Exercise instructions:
Please give back only the lines below from the one containing "- intros x [Hx|Hx]; inversion Hx." to the one containing "assert (Heq : data = JString <$>", each repeated word for word, both ends included.

** Opening Data records block **

Lemma correlator_finds_stamped_envelope_witness :
  getTriggerTestMetaData hostMaterialized "T1" 0 = Normal exampleEnvelope
  ∧ ∀ target, target ≠ "T1" →
      getTriggerTestMetaData hostMaterialized target 0
      = Throw (noTriggerError hostMaterialized 0).
Proof.
  apply (correlator_finds_stamped_envelope JSON.parse hostMaterialized "T1" 0
           [] [] triggerA exampleEnvelope).
  - left. exists [exampleRun], (keyValueItem "T1" exampleRun). split.
    + left.
    + vm_compute. reflexivity.
  - reflexivity.
  - intros x [Hx|Hx]; inversion Hx.
  - vm_compute. reflexivity.
Defined.

(** ** The two input modes agree *)

Lemma sameRun_item (JSON_parse : string → Completion value) (id : string)
    (kv : RawKeyValueInputItems.t) (j : RawJsonInput.t) :
  sameRun JSON_parse kv j →
  jsonItem JSON_parse id j = Normal (keyValueItem id kv).
Proof.
  intros (Hname & rows & data & Hrows & Hparse & Hdata).
  rewrite (jsonItem_Normal _ _ _ _ Hparse), (keyValueItem_rows _ _ _ Hrows). simpl.
  assert (Heq : data = JString <$>
                  foldl (λ o r, assign o (KeyValue.key r) (KeyValue.value r)) ∅ rows).
  { apply map_eq. intros k. rewrite Hdata, lookup_fmap.
    destruct (String.eqb k "__proto__") eqn:Hk.
    - apply String.eqb_eq in Hk. subst k.
      now rewrite foldl_assign_proto, lookup_empty.
    - apply String.eqb_neq in Hk. rewrite (foldl_assign_lookup _ _ _ Hk).
      rewrite lookup_empty. now destruct (lastValue k rows). }
  now rewrite Heq, Hname.
Qed.

(** X12: Test runs entered as key/value rows and the same runs entered as
    JSON objects with string values materialize to the same items. *)
Theorem materializers_agree (JSON_parse : string → Completion value)
    (kvs : list RawKeyValueInputItems.t) (js : list RawJsonInput.t) (id : string) :
  Forall2 (sameRun JSON_parse) kvs js →
  getReturnNodeJsonFromJson JSON_parse (Some js) id
    = Normal (getReturnNodeJsonFromKeyValue (Some kvs) id).
Proof.
  unfold getReturnNodeJsonFromJson, getReturnNodeJsonFromKeyValue.
  induction 1 as [|kv j kvs js Hsame _ IH]; [reflexivity|].
  rewrite Array_map_cons, (sameRun_item _ _ _ _ Hsame), IH. reflexivity.
Qed.

Lemma materializers_agree_witness :
  getReturnNodeJsonFromJson JSON.parse (Some [RawJsonInput.mk (Some "A") jsonTextX1]) "T1"
    = Normal (getReturnNodeJsonFromKeyValue (Some [exampleRun]) "T1").
Proof.
  apply materializers_agree. constructor; [|constructor].
  split; [reflexivity|].
  exists [KeyValue.mk "x" "1"], {["x" := JString "1"]}.
  split; [reflexivity|]. split; [vm_compute; reflexivity|].
  intros k. destruct (String.eqb k "__proto__") eqn:Hp.
  - apply String.eqb_eq in Hp. subst k. reflexivity.
  - rewrite lastValue_cons. change (lastValue k []) with (@None string).
    cbn [KeyValue.key KeyValue.value]. destruct (String.eqb "x" k) eqn:Hx.
    + apply String.eqb_eq in Hx. subst k. reflexivity.
    + apply String.eqb_neq in Hx. now apply lookup_singleton_ne.
Defined.

(** ** Input batches of the node itself *)

(** X5: When the host reports as the node's inputs the branches
    [nodeInputs] computed, [getNodeInputsData] returns two batches (for
    [pass], then [fail]) under the boolean comparison and one batch
    under every other operation. *)
Theorem getNodeInputsData_of_nodeInputs (Main : string)
    (parameters : gmap string value) (Item : Type)
    (getInputData : nat → Completion (option (list Item))) :
  getNodeInputsData Main (map Branch.type (nodeInputs Main parameters)) Item getInputData
  = if eqString (get (JObject parameters) "operation") "booleanInputComparison"
    then [inputBatch Item getInputData 0; inputBatch Item getInputData 1]
    else [inputBatch Item getInputData 0].
Proof.
  unfold getNodeInputsData, nodeInputs.
  destruct (eqString _ _); simpl; rewrite !String.eqb_refl; reflexivity.
Qed.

** Closing Data records block **

Response for this exercise:
  - intros x [Hx|Hx]; inversion Hx.
  - vm_compute. reflexivity.
Defined.

(** ** The two input modes agree *)

Lemma sameRun_item (JSON_parse : string → Completion value) (id : string)
    (kv : RawKeyValueInputItems.t) (j : RawJsonInput.t) :
  sameRun JSON_parse kv j →
  jsonItem JSON_parse id j = Normal (keyValueItem id kv).
Proof.
  intros (Hname & rows & data & Hrows & Hparse & Hdata).
  rewrite (jsonItem_Normal _ _ _ _ Hparse), (keyValueItem_rows _ _ _ Hrows). simpl.
  assert (Heq : data = JString <$>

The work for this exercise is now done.